→ Prompt
Reproduce verbatim the lines of the material below, starting at the line with "destruct (while _" and ending at the line with "let '(r, passes) := shrink produces_trade", both inclusive; skip the rest.
┌────────
(* ===== verification/Client.v ===== *)
(** * Client: qsl-client

    apps/qsl-client/main.cpp over the system calls of Sys: connect, send an order
    and a heartbeat, read until the server closes, and print the replies.  The
    result is the exit code and the standard output. *)
From S2P Require Import Prelude Core Endian Text Protocol Fixture Sys.

Definition parse_port (s : bytes) : option Z :=
  match from_chars uint32_type s with
  | Converted value [] => if 65535 <? value then None else Some value
  | _ => None
  end.

Definition port_from_args (argv : list bytes) : option Z :=
  match argv !! 1%nat with
  | None => Some 9009
  | Some a => parse_port a
  end.

(** One iteration of the loop of [write_all]. *)
Definition write_step (fd : Z) (data : bytes) (offset : nat) : Sys (nat + bool) :=
  if (offset <? length data)%nat then
    let! n := sys (SysWrite fd (drop offset data)) in
    match n with
    | Ret n => ret (if n <=? 0 then inr false else inl (offset + Z.to_nat n)%nat)
    | _ => ret (inr false)
    end
  else ret (inr true).

Definition write_all (fd : Z) (data : bytes) : Sys bool := loop (write_step fd data) 0%nat.

(** ** print_responses *)

(** The [switch] on the type of a complete frame. *)
Definition print_frame (type : MsgType) (one : bytes) : bytes :=
  match type with
  | MtAck =>
      text "  Ack order=" ++ to_string (ack_order_id (d_value (decode_ack one))) ++
      text " seq=" ++ to_string (ack_seq (d_value (decode_ack one))) ++ nl
  | MtReject =>
      text "  Reject order=" ++ to_string (rej_order_id (d_value (decode_reject one))) ++
      text " reason=" ++ text (reason_to_string (rej_reason (d_value (decode_reject one)))) ++ nl
  | MtFill =>
      let f := d_value (decode_fill one) in
      text "  Fill taker=" ++ to_string (f_taker_id f) ++ text " maker=" ++ to_string (f_maker_id f) ++
      text " price=" ++ to_string_signed (f_price f) ++ text " qty=" ++ to_string (f_quantity f) ++ nl
  | MtHeartbeatAck => text "  HeartbeatAck token=" ++ to_string (hba_token (d_value (decode_heartbeat_ack one))) ++ nl
  | _ => text "  <unexpected response>" ++ nl
  end.

(** The offset, what is printed, and whether the function has returned. *)
Record Printing := mkPrinting { pr_offset : nat; pr_out : bytes; pr_done : bool }.

Definition print_cond (b : bytes) (s : Printing) : bool :=
  negb (pr_done s) && (pr_offset s + kHeaderSize <=? length b)%nat.

Definition print_step (b : bytes) (s : Printing) : Printing :=
  let frame := drop (pr_offset s) b in
  let header := decode_header frame in
  if negb (decode_ok header) then mkPrinting (pr_offset s) (pr_out s ++ text "  <malformed response>" ++ nl) true
  else
    let total := (kHeaderSize + Z.to_nat (h_body_len (d_value header)))%nat in
    if (length b <? pr_offset s + total)%nat then mkPrinting (pr_offset s) (pr_out s) true
    else mkPrinting (pr_offset s + total) (pr_out s ++ print_frame (h_type (d_value header)) (take total frame)) false.

(** Every frame has a header, so [length b] iterations are enough. *)
Definition print_responses (b : bytes) : bytes :=
  pr_out (while (length b) (print_cond b) (print_step b) (mkPrinting 0 [] false)).

(** ** main *)

Definition client_order : NewOrder := mkNewOrder 1 0 100 5 Buy Limit GTC.

Definition read_response (fd : Z) (received : bytes) : Sys (bytes + bytes) :=
  let! n := sys (SysRead fd (Z.to_nat 4096)) in
  match n with
  | Data b => ret (if is_nil b then inr received else inl (received ++ b))
  | _ => ret (inr received)
  end.

Definition client_main (argv : list bytes) : Sys (Z * bytes) :=
  match port_from_args argv with
  | None => ret (2, [])
  | Some port =>
      let! fd := sys (SysSocket false) in
      match fd with
      | Ret fd =>
          sys_ (SysInetPton "127.0.0.1");;
          let! connected := sys (SysConnect fd port) in
          match connected with
          | Ret _ =>
              write_all fd (encode_new_order client_order 1);;
              write_all fd (encode_heartbeat (mkHeartbeat 42));;
              sys_ (SysShutdownWrite fd);;
              let! received := loop (read_response fd) [] in
              sys_ (SysClose fd);;
              ret (0, text "responses:" ++ nl ++ print_responses received)
          | _ => sys_ (SysClose fd);; ret (1, [])
          end
      | _ => ret (1, [])
      end
  end.
Lemma output_step_effect lag s :
  inv s ->
  let s' := ostep lag s in
  input s' = input s /\ engine s' = engine s /\ inbound (ctx s') = inbound (ctx s) /\
  pushed (outbound (ctx s')) = pushed (outbound (ctx s)) /\ (popped (outbound (ctx s)) <= popped (outbound (ctx s')))%nat /\
  output_effect lag s s'.
Proof.
  intros Hinv. open_inv s Hinv. destruct Hu as (U1 & U2 & U3), Ho as (O1 & O2 & O3 & O4). unfold output_step. cbn [ctx output out_pc].
  destruct opc as [|head|head p| |]; cbn [output_taken] in *.
  - cbn [outbound]. pose proof (pop_load_spec OutboundCapacity _ _ lag outb Hout) as Hl. destruct (pop_load lag outb) as [[head|] r'] eqn:El;
      destruct Hl as (L1 & L2 & L3 & L4 & L5 & L6 & L7); state_cbn; rewrite ?L2, ?L3; do 4 (split; [done|]); (split; [lia|]).
    + apply oe_progress; [done|]. unfold out_work. state_cbn. rewrite L2. lia.
    + destruct odr eqn:Ed.
      * apply oe_progress; [done|]. unfold out_work. state_cbn. rewrite L2. lia.
      * apply oe_empty; [done|done|unfold out_work; state_cbn; by rewrite L2|done|]. intros Hl. state_cbn. rewrite L7. by apply L6.
  - destruct O4 as (-> & Hlt). destruct (pop_read_spec OutboundCapacity moved_processed _ _ outb Hout Hlt) as (p & r' & Er & Hc & L1 & L2 & L3 & L4).
    fold (slot OutboundCapacity (popped outb)) in *. cbn [outbound]. rewrite Er. state_cbn. rewrite ?L2, ?L3. do 4 (split; [done|]). split; [lia|].
    apply oe_progress; [done|]. unfold out_work. state_cbn. rewrite L2. lia.
  - destruct O4 as (-> & Hc). destruct (pop_store_spec OutboundCapacity _ _ outb Hout) as (L1 & L2 & L3 & L4).
    fold (slot OutboundCapacity (popped outb)) in *. state_cbn. cbn [publish_processed outbound set_outbound]. rewrite ?L2, ?L3. do 4 (split; [done|]). split; [lia|].
    apply oe_progress; [done|]. unfold out_work, left_of. state_cbn. cbn [publish_processed outbound set_outbound]. rewrite L2. lia.
  - unfold check_engine_done. cbn [ctx output engine_done out_done_seen].
    destruct (fen !! visible fen oseen lag) as [[[] position]|] eqn:Ef; state_cbn; do 4 (split; [done|]); (split; [done|]).
    + apply oe_progress; [done|]. unfold out_work. state_cbn. rewrite O4. change (popped (see_tail position outb)) with (popped outb). lia.
    + apply oe_unfinished; [done|done|done|done|]. intros -> Hd. state_cbn. cbn in Hd. subst epc. rewrite visible_fresh, U2 in Ef by done. done.
    + pose proof (visible_range fen oseen lag O1) as Hv. apply lookup_ge_None in Ef. subst fen. destruct epc; cbn in Ef, Hv; lia.
  - do 5 (split; [done|]). by apply oe_done.
Qed.
Lemma wp_close_client fd c (Q : unit -> World -> Prop) s w :
  holds (put_conn fd c s) w -> may_close s fd c = true ->
  (forall s' w', holds s' w' -> as_engine s' = as_engine s -> as_conns s' = delete fd (as_conns s) -> as_others s' = as_others s ->
     as_ready s' = as_ready s -> as_stopping s' = as_stopping s ->
     (forall fd', fd' <> fd -> as_interest s' !! fd' = as_interest s !! fd') -> Q tt w') ->
  wp safe (close_client ep fd) Q w.
Proof.
  intros Hw Hmay HQ. unfold close_client. apply wp_bind. apply wp_bind. eapply wp_call_plain; [done|exact Hw|]. intros a Ha.
  assert (forall i w', holds (put_interest i (put_conn fd c s)) w' ->
    (forall fd', fd' <> fd -> i !! fd' = as_interest s !! fd') -> wp safe (sys_ (SysClose fd)) Q w') as Hclose.
  { intros i w' Hw' Hi. apply wp_bind. eapply wp_call_plain; [done|exact Hw'|]. intros a' _. cbn [step_call]. unfold step_close.
    cbn [put_interest as_conns]. rewrite lookup_put_conn. replace (may_close _ _ _) with true by (by rewrite <- Hmay).
    eexists. split; [done|]. intros Hw2. apply wp_ret. eapply HQ; [exact Hw2|done| |done|done|done|].
    - cbn. by rewrite delete_insert_eq.
    - intros fd' Hd. cbn. rewrite lookup_delete_ne by done. by apply Hi. }
  eexists. split; [done|]. intros Hw'. apply wp_ret. destruct a as [n|e|b|evs]; cbn [admissible] in Ha; try done.
  - eapply Hclose; [exact Hw'|]. intros fd' Hd. cbn. by rewrite lookup_delete_ne.
  - eapply (Hclose (as_interest s)); [|done]. by destruct s.
Qed.

(** The loop with the serviced client stored back. *)
Definition store fd k g l : EventLoop B := set_gateway g (set_clients (<[fd := k]> (clients l)) l).
(* ===== verification/ShrinkTheorems.v ===== *)
(** * ShrinkTheorems: the shrinker ends in a locally minimal failing stream *)
From Stdlib Require Import ZifyBool.
From S2P Require Import Prelude Core Endian Book BookSpec BookRun Command OrderBook Engine EngineSpec Gateway GatewaySpec Text Shrink Renumber.

Section Passes.
Context (fails : list Command -> bool).

(** No reduction the shrinker knows keeps the failure. *)
Definition locally_minimal (r : list Command) : Prop :=
  (forall i, (i < length r)%nat -> fails (without r i 1) = false) /\
  (forall i c, r !! i = Some c -> with_min_qty c <> c -> fails (<[i := with_min_qty c]> r) = false) /\
  (forall i c, r !! i = Some c -> with_min_price c <> c -> fails (<[i := with_min_price c]> r) = false) /\
  (renumber r <> r -> fails (renumber r) = false).

(** What decreases from pass to pass. *)
Definition pass_measure (c : list Command) : nat := (2 * weight c + if bool_decide (renumber c = c) then 0 else 1)%nat.

Lemma pass_measure_bound c : (pass_measure c <= 6 * length c + 1)%nat.
Proof. unfold pass_measure. pose proof (weight_bounds c). case_bool_decide; lia. Qed.

Lemma pass_ok cur : Z.of_nat (length cur) < 2 ^ 32 ->
  let r := run_reduction_pass fails cur in
  (fails cur = true -> fails r.1 = true) /\ (length r.1 <= length cur)%nat /\
  (r.2 = false -> r.1 = cur /\ locally_minimal cur) /\ (r.2 = true -> (pass_measure r.1 < pass_measure cur)%nat).
Proof.
  intros Hl r. unfold r, run_reduction_pass. pose proof (remove_ranges_ok fails cur) as [H1 M1].
  destruct (remove_contiguous_ranges fails cur) as [c1 h1].
  pose proof (simplify_fields_ok fails c1 with_min_qty with_min_qty_weight) as [H2 M2]. unfold simplify_quantities.
  destruct (simplify_fields fails c1 with_min_qty) as [c2 h2].
  pose proof (simplify_fields_ok fails c2 with_min_price with_min_price_weight) as [H3 M3]. unfold simplify_prices.
  destruct (simplify_fields fails c2 with_min_price) as [c3 h3]. cbn [fst snd] in *.
  pose proof (reduces_trans _ _ _ _ _ _ (reduces_trans _ _ _ _ _ _ H1 H2) H3) as H. destruct H as [F L S W]. cbn [fst snd] in *.
  unfold renumber_symbols_and_orders. pose proof (renumber_length c3) as [Rl Rw]. pose proof (renumber_idempotent c3 ltac:(lia)) as Ri.
  case_bool_decide as Hr; cbn [negb andb]; [|destruct (fails (renumber c3)) eqn:Ef]; cbn [fst snd orb].
  - split; [done|]. split; [done|]. split.
    + intros Hh. split; [by apply S|]. apply orb_false_elim in Hh as [-> [-> ->]%orb_false_elim].
      pose proof (rd_same _ _ _ H1 eq_refl) as E1. pose proof (rd_same _ _ _ H2 eq_refl) as E2. pose proof (rd_same _ _ _ H3 eq_refl) as E3.
      cbn in E1, E2, E3. subst c3 c2 c1. split; [by apply M1|]. split; [by apply M2|]. split; [by apply M3|done].
    + intros Hh. rewrite Hh in W. unfold pass_measure. rewrite (bool_decide_true (renumber c3 = c3)) by done. case_bool_decide; lia.
  - split; [done|]. split; [lia|]. split; [done|]. intros _. unfold pass_measure. rewrite (bool_decide_true (renumber (renumber c3) = renumber c3)) by done.
    destruct (h3 || (h2 || h1)) eqn:Eh; [case_bool_decide; lia|]. rewrite (S eq_refl) in *.
    rewrite (bool_decide_false (renumber cur = cur)) by done. lia.
  - split; [done|]. split; [done|]. split.
    + intros Hh. split; [by apply S|]. apply orb_false_elim in Hh as [-> [-> ->]%orb_false_elim].
      pose proof (rd_same _ _ _ H1 eq_refl) as E1. pose proof (rd_same _ _ _ H2 eq_refl) as E2. pose proof (rd_same _ _ _ H3 eq_refl) as E3.
      cbn in E1, E2, E3. subst c3 c2 c1. split; [by apply M1|]. split; [by apply M2|]. split; [by apply M3|done].
    + intros Hh. rewrite Hh in W. unfold pass_measure. case_bool_decide; case_bool_decide; lia.
Qed.
End Passes.

(** C18: The shrinker terminates and returns a locally minimal counterexample.
    For every failure predicate, a stream that fails is reduced, after at most six
    passes per command and two more, to one that still fails and is no longer; the
    loop ends because a pass changed nothing, and then removing any one command,
    lowering any quantity or price to one, or renumbering the ids loses the
    failure.  A stream that does not fail is returned as it is. *)
Theorem shrink_minimal (fails : list Command -> bool) (cmds : list Command) :
  Z.of_nat (length cmds) < 2 ^ 32 ->
  let '(r, passes) := shrink fails cmds in
  (fails cmds = false -> r = cmds /\ passes = 0%nat) /\
  (fails cmds = true ->
    fails r = true /\ (length r <= length cmds)%nat /\ (1 <= passes <= 6 * length cmds + 2)%nat /\
    run_reduction_pass fails r = (r, false) /\ locally_minimal fails r).
Proof.
  intros Hl. unfold shrink. destruct (fails cmds) eqn:Ef; cbn [negb]; [|done].
  pose (P := fun s : list Command * nat * bool =>
    fails s.1.1 = true /\ (length s.1.1 <= length cmds)%nat /\
    (if s.2 then s.1.2 + pass_measure s.1.1 <= pass_measure cmds else 1 <= s.1.2 <= pass_measure cmds + 1)%nat /\
    (s.2 = false -> run_reduction_pass fails s.1.1 = (s.1.1, false) /\ locally_minimal fails s.1.1)).
  assert (forall s, P s -> s.2 = true -> P (pass_step fails s) /\
    ((if (pass_step fails s).2 then pass_measure (pass_step fails s).1.1 + 1 else 0) < (if s.2 then pass_measure s.1.1 + 1 else 0))%nat) as Hstep.
  { intros [[c k] ch] (F & L & K & _) Hch. cbn [fst snd] in *. subst ch. unfold pass_step. pose proof (pass_ok fails c ltac:(lia)) as (P1 & P2 & P3 & P4).
    destruct (run_reduction_pass fails c) as [c' ch'] eqn:Ep. cbn [fst snd] in *. destruct ch'.
    - specialize (P4 eq_refl). split; [|lia]. split; cbn [fst snd]; [auto|]. split; [lia|]. split; [lia|done].
    - destruct (P3 eq_refl) as [-> Hm]. split; [|lia]. split; cbn [fst snd]; [auto|]. split; [lia|]. split; [lia|]. intros _. by split. }
  assert (P (cmds, 0%nat, true)) as H0 by (split; cbn [fst snd]; [done|split; [lia|split; [lia|done]]]).
  assert (P (while (pass_bound cmds) snd (pass_step fails) (cmds, 0%nat, true))) as HP by (apply while_inv; [intros s Hs Hc; by apply Hstep|done]).
  assert ((while (pass_bound cmds) snd (pass_step fails) (cmds, 0%nat, true)).2 = false) as Hexit.
  { apply (while_exits_inv snd (pass_step fails) P (fun s => if s.2 then (pass_measure s.1.1 + 1)%nat else 0%nat)); [done|done|].
    cbn [fst snd]. unfold pass_bound. pose proof (pass_measure_bound cmds). lia. }
  destruct (while _ _ _ _) as [[r passes] ch]. destruct HP as (F & L & K & M). cbn [fst snd] in *. subst ch. split; [done|]. intros _.
  destruct (M eq_refl) as [M1 M2]. pose proof (pass_measure_bound cmds). split; [done|]. split; [done|]. split; [lia|done].
Qed.

(** A stream with a crossing pair, an unused symbol and a cancel. *)
Definition noisy_commands : list Command :=
  [RegisterSymbol "ABC"; RegisterSymbol "XYZ"; NewLimit 1 70 Buy 100 10 GTC; Cancel 1 99; NewLimit 1 80 Sell 90 4 GTC].
Definition produces_trade (cmds : list Command) : bool := (0 <? count_trades (B := OrderBook) cmds 20 1000)%nat.

Lemma shrink_minimal_witness :
  let '(r, passes) := shrink produces_trade noisy_commands in
  (produces_trade noisy_commands = false -> r = noisy_commands /\ passes = 0%nat) /\
  (produces_trade noisy_commands = true ->
    produces_trade r = true /\ (length r <= length noisy_commands)%nat /\ (1 <= passes <= 6 * length noisy_commands + 2)%nat /\
    run_reduction_pass produces_trade r = (r, false) /\ locally_minimal produces_trade r).
Proof. apply (shrink_minimal produces_trade noisy_commands). cbn. lia. Defined.

(** ** Renumbering *)

Lemma translate_ok R fs fi cmds : forall k,
  Forall command_ok cmds -> (forall s, s ∈ symbols_of cmds -> in_u32 (fs s)) -> (forall id, in_u64 (fi id)) ->
  Forall command_ok (translate R fs fi k cmds).
Proof.
  induction cmds as [|c cmds IH]; intros k Hok Hfs Hfi; [constructor|]. apply Forall_cons in Hok as [Hc Hok].
  assert (forall s, s ∈ symbols_of cmds -> in_u32 (fs s)) as Hfs'.
  { intros s Hs. apply Hfs. unfold symbols_of. change (c :: cmds) with ([c] ++ cmds). rewrite omap_app. apply elem_of_app. by right. }
  destruct c as [name|sym id side price q tif|sym id side q|sym id|sym id price q]; cbn [translate].
  1: { apply Forall_app. split; [case_bool_decide; by repeat constructor|by apply IH]. }
  all: assert (in_u32 (fs sym)) as Hsym by (apply Hfs; apply list_elem_of_here); constructor; [|by apply IH]; cbn [rename_command command_ok] in *; naive_solver.
Qed.

Lemma count_trades_results cmds q v : Forall command_ok cmds ->
  count_trades (B := OrderBook) cmds q v =
    sum_list (map (fun r => trades_in (g_events r)) (a_gateway_all (mkRiskConfig q v) a_engine_empty cmds).1).
Proof.
  intros Hok. pose proof (gateway_all_refines (HL := baseline_laws) ltac:(done) (mkRiskConfig q v) cmds (new_engine Baseline) (new_engine_wf _) Hok) as [_ Hr].
  change (e_abs (new_engine Baseline)) with a_engine_empty in Hr. rewrite Hr. cbn [fst]. unfold count_trades. clear.
  change (sum_list _) with (0 + sum_list (map (fun r => trades_in (g_events r)) (gateway_all (mkRiskConfig q v) (new_engine (B := OrderBook) Baseline) cmds).1))%nat.
  generalize 0%nat. generalize (new_engine (B := OrderBook) Baseline). induction cmds as [|c cmds IH]; intros e k; [cbn; lia|].
  cbn [fold_left gateway_all]. unfold count_step at 2. destruct (apply_command _ e c) as [r e1]. rewrite IH.
  destruct (gateway_all _ e1 cmds) as [rs e2]. cbn [fst map sum_list sum_list_with]. unfold trades_in, id. lia.
Qed.

(** Different arguments of [l] have different images. *)
Definition injective_on (l : list Z) (f : Z -> Z) : Prop := forall a b, a ∈ l -> b ∈ l -> f a = f b -> a = b.

Lemma map_identity {A} (f : A -> A) l : (forall x, f x = x) -> map f l = l.
Proof. intros H. induction l as [|x l IH]; cbn; [done|]. by rewrite H, IH. Qed.

Lemma renumber_simulates cmds :
  Forall command_ok cmds -> Z.of_nat (length cmds) < 2 ^ 32 ->
  Forall command_ok (renumber cmds) /\
  exists fs fi, injective_on (symbols_of cmds) fs /\ injective_on (ids_of cmds) fi /\
    forall config, order_results (renumber cmds) (a_gateway_all config a_engine_empty (renumber cmds)).1 =
      map (rename_result fs fi) (order_results cmds (a_gateway_all config a_engine_empty cmds).1).
Proof.
  intros Hok Hl. rewrite renumber_spec. destruct (has_duplicate_symbol_registration_names cmds) eqn:Ed.
  { split; [done|]. exists id, id. split; [by intros a b _ _|]. split; [by intros a b _ _|]. intros config. symmetry. apply map_identity.
    intros [acc reason events]. unfold rename_result. cbn [g_accepted g_reason g_events]. f_equal. apply map_identity. by intros []. }
  set (R := collect_referenced_symbols cmds). set (remap := build_symbol_remap cmds R).
  pose proof (fun x => build_symbol_remap_spec cmds R x Hl) as Hremap. pose proof (regs_length cmds) as Hrl.
  assert (Z.of_nat (regs cmds) < 2 ^ 32) as Hn by lia.
  assert (Forall (fun s => s ∈ R) (symbols_of cmds)) as Hsym by (apply Forall_forall; intros s Hs; by apply collect_spec).
  rewrite (run_translates R (regs cmds) remap Hn Hremap cmds ltac:(lia)).
  split.
  - apply translate_ok; [done| |intros id; by apply final_id_range]. intros s Hs.
    rewrite (remap_symbol_spec R (regs cmds) remap Hremap) by (by apply collect_spec). destruct (in_range s (regs cmds)) eqn:Er.
    + pose proof (rank_bounds R (Z.to_nat s)). unfold in_range in Er. unfold in_u32. lia.
    + clear -Hok Hs. unfold symbols_of in Hs. apply list_elem_of_omap in Hs as (c & Hc & Hs). rewrite Forall_forall in Hok. specialize (Hok c Hc).
      destruct c; cbn in *; naive_solver.
  - exists (remap_symbol remap), (final_id remap cmds).
    split; [intros a b Ha Hb; apply (remap_symbol_inj R (regs cmds) remap Hremap); by apply collect_spec|].
    split; [intros a b Ha Hb; by apply final_id_inj|]. intros config.
    apply (sim_all config R (regs cmds) remap Hn Hremap (final_id remap cmds) (fun id => id ∈ ids_of cmds)); try done.
    + intros a b Ha Hb. by apply final_id_inj.
    + apply duplicate_names_spec in Ed as [Hnd _]. done.
    + apply Forall_forall. done.
    + apply sim_empty.
Qed.

(** C19: Renumbering keeps the meaning of a stream.  It is idempotent, and there
    are injective renamings of the symbols and the order ids of the stream under
    which the gateway gives every order command of the renumbered stream the
    outcome of the original one, with the same decisions, reject reasons, trades
    and sequence numbers; so the number of trades is the same. *)
Theorem renumber_preserves (config : RiskConfig) (cmds : list Command) :
  Forall command_ok cmds -> Z.of_nat (length cmds) < 2 ^ 32 ->
  let outcomes c := order_results c (gateway_all config (new_engine (B := OrderBook) Baseline) c).1 in
  renumber (renumber cmds) = renumber cmds /\
  (exists fs fi, injective_on (symbols_of cmds) fs /\ injective_on (ids_of cmds) fi /\
    outcomes (renumber cmds) = map (rename_result fs fi) (outcomes cmds)) /\
  forall q v, count_trades (B := OrderBook) (renumber cmds) q v = count_trades (B := OrderBook) cmds q v.
Proof.
  intros Hok Hl outcomes. destruct (renumber_simulates cmds Hok Hl) as (Hok' & fs & fi & Hfs & Hfi & Hsim).
  assert (forall c, Forall command_ok c -> outcomes c = order_results c (a_gateway_all config a_engine_empty c).1) as Ho.
  { intros c Hc. pose proof (gateway_all_refines (HL := baseline_laws) ltac:(done) config c (new_engine Baseline) (new_engine_wf _) Hc) as [_ Hr].
    change (e_abs (new_engine Baseline)) with a_engine_empty in Hr. by rewrite Hr. }
  split; [by apply renumber_idempotent|]. split; [exists fs, fi; rewrite !Ho by done; by rewrite Hsim|].
  intros q v. rewrite !count_trades_results by done. rewrite <- !order_results_trades, Hsim, map_map. f_equal. apply map_ext. intros r. apply trades_in_rename.
Qed.

Lemma noisy_commands_ok : Forall command_ok noisy_commands.
Proof. repeat constructor; done. Qed.

Lemma renumber_preserves_witness :
  renumber noisy_commands = [RegisterSymbol "S0"; NewLimit 0 0 Buy 100 10 GTC; Cancel 0 1; NewLimit 0 2 Sell 90 4 GTC] /\
  count_trades (B := OrderBook) (renumber noisy_commands) 20 1000 = count_trades (B := OrderBook) noisy_commands 20 1000.
Proof.
  split; [vm_compute; reflexivity|].
  apply (renumber_preserves (mkRiskConfig 20 1000) noisy_commands noisy_commands_ok ltac:(cbn; lia)).
Defined.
└────────
→ Result
  destruct (while _ _ _ _) as [[r passes] ch]. destruct HP as (F & L & K & M). cbn [fst snd] in *. subst ch. split; [done|]. intros _.
  destruct (M eq_refl) as [M1 M2]. pose proof (pass_measure_bound cmds). split; [done|]. split; [done|]. split; [lia|done].
Qed.

(** A stream with a crossing pair, an unused symbol and a cancel. *)
Definition noisy_commands : list Command :=
  [RegisterSymbol "ABC"; RegisterSymbol "XYZ"; NewLimit 1 70 Buy 100 10 GTC; Cancel 1 99; NewLimit 1 80 Sell 90 4 GTC].
Definition produces_trade (cmds : list Command) : bool := (0 <? count_trades (B := OrderBook) cmds 20 1000)%nat.

Lemma shrink_minimal_witness :
  let '(r, passes) := shrink produces_trade noisy_commands in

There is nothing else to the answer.